Atrio, la cave à vins
la plus prisée de l'Estrémadure

Atrio est une découverte inattendue: un édifice contemporain dans une ville médiévale beaucoup plus envoutante que son anonymat ne le suggère. Ses auteurs José et Toño racontent comment ils ont constitué au cœur de la maison, un écrin parmi les plus prestigieux d’Espagne, né de leur passion du vin.

Atrio est une découverte inattendue: un édifice contemporain dans une ville médiévale beaucoup plus envoutante que son anonymat ne le suggère. Ses auteurs José et Toño racontent comment ils ont constitué au cœur de la maison, un écrin parmi les plus prestigieux d’Espagne, né de leur passion du vin.

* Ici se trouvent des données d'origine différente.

(* ===== verification/Ties.v ===== *)
(** * Ties: [CasinoAnalyzer.analyze_strategic_ties]

    For every tie at index 3 or later the detector looks at the three
    outcomes before it and the (up to) three after it: a tie that follows
    two equal non-tie outcomes is reported as breaking a sequence, a tie
    between two different non-tie outcomes as masking a reversal. *)

From Stdlib Require Import QArith Lqa.
From stdpp Require Import base decidable list strings.
From S2P Require Import Prelude Model.

(** Line 117: the indices of the ties, in increasing order. *)
Definition tie_positions (results : list Outcome) : list nat :=
  fst <$> filter (fun ir => ir.2 = E) (imap pair results).

(** The loop of lines 124-128 over the entries before the last, from
    the end towards the start: it counts while they equal [color] and
    stops at the first that does not. *)
Fixpoint run_length (color : Outcome) (rev_rest : list Outcome) : nat :=
  match rev_rest with
  | [] => 0
  | x :: l => if decide (x = color) then S (run_length color l) else 0
  end.

(** Lines 119-129. *)
Definition get_sequence_length (seq : list Outcome) : nat :=
  match reverse seq with
  | [] => 0
  | color :: rev_rest => 1 + run_length color rev_rest
  end.

(** The dictionary appended at lines 137-147. *)
Definition after_sequence_pattern (tie_pos : nat) (sequence_color : Outcome)
    (sequence_length : nat) : Pattern := {|
  type := strategic_tie_after_sequence;
  strength := 7 # 10;
  risk := high;
  description :=
    "Empate estratégico após " +:+ fmt_nat sequence_length +:+ "x "
    +:+ to_str sequence_color;
  manipulation := "Empate usado para quebrar momentum";
  predictability := 75;
  extra := AfterSequenceExtra tie_pos sequence_color sequence_length
|}.

(** The dictionary appended at lines 153-163. *)
Definition before_reversal_pattern (tie_pos : nat)
    (before_color after_color : Outcome) : Pattern := {|
  type := strategic_tie_before_reversal;
  strength := 8 # 10;
  risk := high;
  description :=
    "Empate estratégico antes de reversão " +:+ to_str before_color
    +:+ " → " +:+ to_str after_color;
  manipulation := "Empate usado para mascarar mudança direcionada";
  predictability := 80;
  extra := BeforeReversalExtra tie_pos before_color after_color
|}.

(** One iteration of the loop at lines 131-163: what it appends.  The
    indexing [before[-1]], [before[-2]] and [after[0]] happens behind
    the length tests, so an absent entry means the test before it was
    false. *)
Definition tie_step (results : list Outcome) (tie_pos : nat) : list Pattern :=
  if decide (3 <= tie_pos) then
    let before := slice (0 `max` (tie_pos - 3)) tie_pos results in
    let after := slice (tie_pos + 1) (tie_pos + 4) results in
    (match neg_index before 1, neg_index before 2 with
     | Some b1, Some b2 =>
         if decide (2 <= length before /\ b1 = b2 /\ b1 <> E)
         then [after_sequence_pattern tie_pos b1 (get_sequence_length before)]
         else []
     | _, _ => []
     end)
    ++
    (match neg_index before 1, after !! 0 with
     | Some before_color, Some after_color =>
         if decide (2 <= length after /\ 1 <= length before
                    /\ before_color <> E /\ after_color <> E)
         then
           if decide (before_color <> after_color)
           then [before_reversal_pattern tie_pos before_color after_color]
           else []
         else []
     | _, _ => []
     end)
  else [].

Definition analyze_strategic_ties (results : list Outcome) : list Pattern :=
  if decide (length results < 8) then []
  else tie_positions results ≫= tie_step results.

(** ** Specification vocabulary *)

(** What a tie reports, given the three outcomes [a], [b], [c] before it
    and the outcomes [post] after it. *)
Definition tie_report (pos : nat) (a b c : Outcome) (post : list Outcome)
    : list Pattern :=
  (if decide (b = c /\ c <> E)
   then [after_sequence_pattern pos c (if decide (a = c) then 3 else 2)]
   else []) ++
  (match post with
   | x :: _ :: _ =>
       if decide (c <> E /\ x <> E /\ c <> x)
       then [before_reversal_pattern pos c x] else []
   | _ => []
   end).

(** * Theorems *)

Implicit Types (results pre post : list Outcome) (a b c : Outcome).
Implicit Types (p : Pattern) (pos : nat).

(** ** Positions and windows *)

Lemma elem_of_tie_positions results i : i ∈ tie_positions results <-> results !! i = Some E.
Proof.
  unfold tie_positions. rewrite list_elem_of_fmap. split.
  - intros ([j r] & -> & [Hr Hin]%list_elem_of_filter). simpl in *. subst r.
    apply elem_of_lookup_imap in Hin as (k & y & [= -> ->] & Hk). done.
  - intros Hi. exists (i, E). split; [done|]. apply list_elem_of_filter. split; [done|].
    apply elem_of_lookup_imap. by exists i, E.
Qed.

Lemma tie_decompose results pos :
  3 <= pos -> results !! pos = Some E ->
  exists pre a b c post, results = pre ++ a :: b :: c :: E :: post /\ pos = length pre + 3.
Proof.
  intros Hpos (l1 & post & -> & Hlen)%list_elem_of_split_length.
  exists (take (pos - 3) l1).
  pose proof (take_drop (pos - 3) l1) as Hsplit.
  assert (length (drop (pos - 3) l1) = 3) as H3 by (rewrite length_drop; lia).
  destruct (drop (pos - 3) l1) as [|a [|b [|c [|??]]]]; simplify_eq/=.
  exists a, b, c, post. rewrite <- Hsplit at 1. rewrite <- app_assoc. split; [done|].
  rewrite length_take. lia.
Qed.

(** With three outcomes before it, a tie reports [tie_report]. *)
Lemma tie_step_shape pre a b c post :
  tie_step (pre ++ a :: b :: c :: E :: post) (length pre + 3)
  = tie_report (length pre + 3) a b c post.
Proof.
  unfold tie_step, tie_report. rewrite decide_True by lia. cbv zeta.
  rewrite (slice_app_middle pre [a; b; c] (E :: post)) by (simpl; lia).
  replace (pre ++ a :: b :: c :: E :: post) with ((pre ++ [a; b; c; E]) ++ post)
    by by rewrite <- app_assoc.
  assert (slice (length pre + 3 + 1) (length pre + 3 + 4)
            ((pre ++ [a; b; c; E]) ++ post) = take 3 post) as ->.
  { unfold slice. rewrite drop_app_length'; [f_equal; lia|rewrite length_app; simpl; lia]. }
  f_equal.
  - destruct a, b, c; by vm_compute.
  - destruct post as [|x [|y post]]; [by destruct c|by destruct c, x|].
    destruct c, x; by vm_compute.
Qed.

Lemma elem_of_strategic_ties results p :
  p ∈ analyze_strategic_ties results <->
  8 <= length results /\ exists pos, results !! pos = Some E /\ p ∈ tie_step results pos.
Proof.
  unfold analyze_strategic_ties. case_decide.
  - rewrite elem_of_nil. split; [done|lia].
  - rewrite list_elem_of_bind. setoid_rewrite elem_of_tie_positions.
    split; [intros (pos & ? & ?)|intros [_ (pos & ? & ?)]]; eauto with lia.
Qed.

Lemma elem_of_tie_report pos a b c post p :
  p ∈ tie_report pos a b c post <->
  (b = c /\ c <> E /\ p = after_sequence_pattern pos c (if decide (a = c) then 3 else 2))
  \/ (exists x y post', post = x :: y :: post' /\ c <> E /\ x <> E /\ c <> x
        /\ p = before_reversal_pattern pos c x).
Proof.
  unfold tie_report. rewrite elem_of_app.
  assert (forall P Q R S : Prop, (P <-> R) -> (Q <-> S) -> (P \/ Q <-> R \/ S)) as Hor by tauto.
  apply Hor.
  - case_decide; rewrite ?list_elem_of_singleton, ?elem_of_nil; tauto.
  - destruct post as [|x [|y post']].
    + rewrite elem_of_nil. split; [done|]. by intros (? & ? & ? & ? & _).
    + rewrite elem_of_nil. split; [done|]. by intros (? & ? & ? & ? & _).
    + case_decide; rewrite ?list_elem_of_singleton, ?elem_of_nil.
      * split; [intros ->; exists x, y, post'; tauto|].
        by intros (? & ? & ? & [= <- <- <-] & _ & _ & _ & ->).
      * split; [done|]. intros (? & ? & ? & [= <- <- <-] & ?). tauto.
Qed.

Lemma tie_step_elem results pos p :
  results !! pos = Some E -> p ∈ tie_step results pos ->
  exists pre a b c post, results = pre ++ a :: b :: c :: E :: post /\ pos = length pre + 3
    /\ p ∈ tie_report pos a b c post.
Proof.
  intros HE Hp. destruct (decide (3 <= pos)) as [Hpos|Hpos].
  - destruct (tie_decompose results pos Hpos HE) as (pre & a & b & c & post & -> & ->).
    rewrite tie_step_shape in Hp. by exists pre, a, b, c, post.
  - unfold tie_step in Hp. rewrite decide_False in Hp by done. by apply elem_of_nil in Hp.
Qed.

(** ** The detector *)

(** With fewer than eight outcomes the tie detector reports
    nothing. *)
Lemma ties_short results : length results < 8 -> analyze_strategic_ties results = [].
Proof. intros H. unfold analyze_strategic_ties. by rewrite decide_True. Qed.

(** C10. The patterns of type [strategic_tie_after_sequence] are exactly
    these: for every tie of a history of at least eight outcomes that is
    preceded by three outcomes [a b b] with [b] not a tie, one pattern
    at the tie's index, with colour [b] and sequence length 3 when
    [a = b] and 2 otherwise. *)
Theorem ties_after_sequence_iff results p :
  p ∈ analyze_strategic_ties results /\ type p = strategic_tie_after_sequence <->
  8 <= length results /\
  exists pre a b post, results = pre ++ a :: b :: b :: E :: post /\ b <> E
    /\ p = after_sequence_pattern (length pre + 3) b (if decide (a = b) then 3 else 2).
Proof.
  rewrite elem_of_strategic_ties. split.
  - intros [[Hlen (pos & HE & Hp)] Ht]. split; [done|].
    destruct (tie_step_elem _ _ _ HE Hp) as (pre & a & b & c & post & -> & -> & Hr).
    apply elem_of_tie_report in Hr
      as [(-> & Hc & ->)|(x & y & post' & _ & _ & _ & _ & ->)]; [|done].
    by exists pre, a, c, post.
  - intros [Hlen (pre & a & b & post & -> & Hb & ->)]. split; [|done]. split; [done|].
    exists (length pre + 3). split.
    + replace (pre ++ a :: b :: b :: E :: post) with ((pre ++ [a; b; b]) ++ E :: post)
        by by rewrite <- app_assoc.
      apply list_lookup_middle. rewrite length_app. simpl. lia.
    + rewrite tie_step_shape. apply elem_of_tie_report. by left.
Qed.

Lemma ties_after_sequence_iff_witness :
  after_sequence_pattern 4 C 2 ∈ analyze_strategic_ties [C; V; C; C; E; V; V; C]
  /\ type (after_sequence_pattern 4 C 2) = strategic_tie_after_sequence.
Proof.
  apply ties_after_sequence_iff. split; [simpl; lia|].
  by exists [C], V, C, [V; V; C].
Defined.

(** C12. The patterns of type [strategic_tie_before_reversal] are
    exactly these: for every tie of a history of at least eight outcomes
    that has three outcomes before it, the last of them [c], and at least
    two after it, the first of them [x], with [c] and [x] different and
    neither a tie, one pattern at the tie's index from [c] to [x]. *)
Theorem ties_before_reversal_iff results p :
  p ∈ analyze_strategic_ties results /\ type p = strategic_tie_before_reversal <->
  8 <= length results /\
  exists pre a b c x y post, results = pre ++ a :: b :: c :: E :: x :: y :: post
    /\ c <> E /\ x <> E /\ c <> x /\ p = before_reversal_pattern (length pre + 3) c x.
Proof.
  rewrite elem_of_strategic_ties. split.
  - intros [[Hlen (pos & HE & Hp)] Ht]. split; [done|].
    destruct (tie_step_elem _ _ _ HE Hp) as (pre & a & b & c & post & -> & -> & Hr).
    apply elem_of_tie_report in Hr as [(_ & _ & ->)|(x & y & post' & -> & ? & ? & ? & ->)]; [done|].
    by exists pre, a, b, c, x, y, post'.
  - intros [Hlen (pre & a & b & c & x & y & post & -> & ? & ? & ? & ->)].
    split; [|done]. split; [done|].
    exists (length pre + 3). split.
    + replace (pre ++ a :: b :: c :: E :: x :: y :: post)
        with ((pre ++ [a; b; c]) ++ E :: x :: y :: post) by by rewrite <- app_assoc.
      apply list_lookup_middle. rewrite length_app. simpl. lia.
    + rewrite tie_step_shape. apply elem_of_tie_report. right. by exists x, y, post.
Qed.

Lemma ties_before_reversal_iff_witness :
  before_reversal_pattern 4 C V ∈ analyze_strategic_ties [C; V; C; C; E; V; V; C]
  /\ type (before_reversal_pattern 4 C V) = strategic_tie_before_reversal.
Proof.
  apply ties_before_reversal_iff. split; [simpl; lia|].
  by exists [C], V, C, C, V, V, [C].
Defined.

(** Every pattern the tie detector reports is well formed. *)
Lemma analyze_strategic_ties_wf results :
  Forall (fun p => wf_pattern p = true) (analyze_strategic_ties results).
Proof.
  apply Forall_forall. intros p [_ (pos & HE & Hp)]%elem_of_strategic_ties.
  destruct (tie_step_elem _ _ _ HE Hp) as (pre & a & b & c & post & _ & _ & Hr).
  by apply elem_of_tie_report in Hr as [(_ & _ & ->)|(x & y & post' & _ & _ & _ & _ & ->)].
Qed.

(** The shapes of what the tie detector reports. *)
Lemma elem_of_ties results p :
  p ∈ analyze_strategic_ties results ->
  (exists pos c n, p = after_sequence_pattern pos c n)
  \/ (exists pos c x, p = before_reversal_pattern pos c x).
Proof.
  intros [_ (pos & HE & Hp)]%elem_of_strategic_ties.
  destruct (tie_step_elem _ _ _ HE Hp) as (pre & a & b & c & post & _ & _ & Hr).
  apply elem_of_tie_report in Hr
    as [(_ & _ & ->)|(x & y & post' & _ & _ & _ & _ & ->)]; [left|right]; eauto.
Qed.

(** ** [get_sequence_length] *)

Lemma run_length_replicate c n l : run_length c (replicate n c ++ l) = n + run_length c l.
Proof. induction n as [|n IH]; simpl; [done|]. by rewrite decide_True, IH. Qed.

(** [get_sequence_length] returns the length of the run of equal
    outcomes that ends the sequence. *)
Theorem get_sequence_length_run pre c n :
  (forall x, last pre = Some x -> x <> c) ->
  get_sequence_length (pre ++ replicate (S n) c) = S n.
Proof.
  intros Hlast. unfold get_sequence_length.
  rewrite reverse_app, reverse_replicate. simpl. rewrite run_length_replicate.
  destruct pre as [|y pre _] using rev_ind; simpl; [lia|].
  rewrite reverse_snoc. simpl. rewrite decide_False; [lia|].
  apply Hlast. by rewrite last_snoc.
Qed.

Lemma get_sequence_length_run_witness :
  get_sequence_length ([C; V] ++ replicate 4 C) = 4.
Proof. apply (get_sequence_length_run [C; V] C 3). by intros x [= <-]. Defined.

(** C39. The reported sequence length is measured inside the three
    outcomes before the tie: whatever the run that ends at the tie, the
    length a [strategic_tie_after_sequence] reports is 2 or 3, where
    [get_sequence_length] on the run itself gives its length. *)
Theorem tie_sequence_length_capped results p :
  p ∈ analyze_strategic_ties results -> type p = strategic_tie_after_sequence ->
  exists n, sequence_length p = Some n /\ 2 <= n <= 3.
Proof.
  intros [_ (pos & HE & Hp)]%elem_of_strategic_ties Ht.
  destruct (tie_step_elem _ _ _ HE Hp) as (pre & a & b & c & post & _ & _ & Hr).
  apply elem_of_tie_report in Hr
    as [(_ & _ & ->)|(x & y & post' & _ & _ & _ & _ & ->)]; [|done].
  eexists. split; [done|]. case_decide; lia.
Qed.

Lemma tie_sequence_length_capped_witness :
  get_sequence_length (replicate 5 C) = 5 /\
  exists n, sequence_length (after_sequence_pattern 5 C 3) = Some n /\ 2 <= n <= 3.
Proof.
  split; [done|].
  apply (tie_sequence_length_capped (replicate 5 C ++ [E; V; V; E])); [|done].
  vm_compute. left.
Defined.

(** A tie with fewer than two outcomes after it is not examined for a
    reversal. *)
Example tie_near_end :
  analyze_strategic_ties [C; V; V; E; C; C; V; E; V]
  = [after_sequence_pattern 3 V 2; before_reversal_pattern 3 V C].
Proof. by vm_compute. Qed.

Interview de José Luis Paniagua, Chef sommelier de l’Atrio
 

1) Vous n’êtes pas viticulteur, et pourtant vous accordez au vin une place de choix dans votre restaurant.
Quand avez-vous compris que vous souhaitiez consacrer votre vie au vin et comment avez-vous démarré votre collection ? 

Nous avons débuté notre collection de vin presqu'au même moment que l’ouverture d’Atrio, en 1986. Nous pensions que proposer une sélection intéressante de vins pourrait faire de nous une destination culinaire prisée également des amateurs de vin. Le vin est quelque chose qui peut venir à vous par hasard, mais si vous commencez à vous y intéresser, impossible de vous en défaire, et très vite cela devient une passion.

2) L’Estrémadure est-elle une région viticole à part ? Jouit-elle d’une culture importante en la matière ?

L’Estrémadure est une région viticole essentielle en termes de quantité mais pas de qualité. Certes, la qualité s’est sensiblement améliorée ces dernières années, et on recense aujourd’hui bon nombre de domaines qui produisent d’excellents vins. La culture du vin en Estrémadure ne date pas d’hier, ce sont les Romains qui y ont planté les premières vignes. L’intérêt pour le vin a toujours été réel, mais le sol et le climat ne sont pas ce qu’on fait de mieux pour produire des vins remarquables. 

3) Quels sont vos crus préférés ?

Je pense qu’ici, chez Atrio, nous restons somme toute très traditionnels par rapport à ce que nous aimons dans le vin. Nous faisons la part belle à la France, car c’est le seul pays à produire des vins remarquables en grande quantité : Bordeaux, Bourgogne, Champagne, Vallée du Rhône sont quasi imbattables. L’Allemagne est aussi un terroir très intéressant pour les cépages blancs. L’Espagne, pour les rouges, reste très fiable et nous surveillons de près ce qui se fait en Italie et au Portugal.

4) Quand vous avez construit votre cave, que visiez-vous en termes d’architecture ?

Créer une cave pour l’Atrio était une idée partagée à la fois par les propriétaires et les architectes. Il était essentiel de créer un espace où les vins pouvaient être conservés dans les meilleures conditions qui soient, et où nos invités pourraient admirer notre merveilleuse collection.

5) Comment le chef et le sommelier travaillent-ils ensemble ? Quelle est la place réservée au vin dans le menu ? 

Nous travaillons toujours en étroite collaboration pour marier les mets et les vins. Parfois, le chef crée un plat remarquable, et le sommelier choisit quel vin serait le plus approprié. Ou au contraire, nous avons des convives qui viennent à l’Atrio dans l’idée de boire une bouteille spécifique et le chef crée alors un menu parfaitement adapté. À nos yeux, le vin est le meilleur breuvage qui soit pour accompagner un repas. Un bon plat n’est plus le même s’il n’est pas associé à un vin. Nous pensons de fait que le vin magnifie l’expérience d’un dîner chez Atrio.

6) Par opposition à la sélection d’un vin pour accompagner un plat, vous arrive-t-il parfois d’imaginer un plat dans le but de l’associer à un vin spécifique ?

Très souvent ! Dès que je goûte un vin, je commence à penser au type de plat qui pourrait le sublimer. Si le vin présente des notes saumâtres, je me dis qu’il pourrait se marier à des fruits de mer. S’il est au contraire minéral, tannique ou fumé, je pense à de la viande et à certains types de préparation plus adaptés. Cela fait partie de notre travail.

7) Comment conseillez-vous les convives dans leur choix de vin ?

Nous devons nous montrer très attentifs car nous ne savons pas qui nous avons en face de nous. Je pense qu’il est très important d’être à l’écoute des goûts de chacun, de savoir combien ils veulent dépenser, s’ils souhaitent un vin qui leur soit familier, ou s’ils préfèrent boire quelque chose de radicalement nouveau. L’essentiel est de rendre l’expérience inoubliable et de conseiller les convives sur le choix du vin le plus approprié, en tenant compte des éléments que je viens de citer.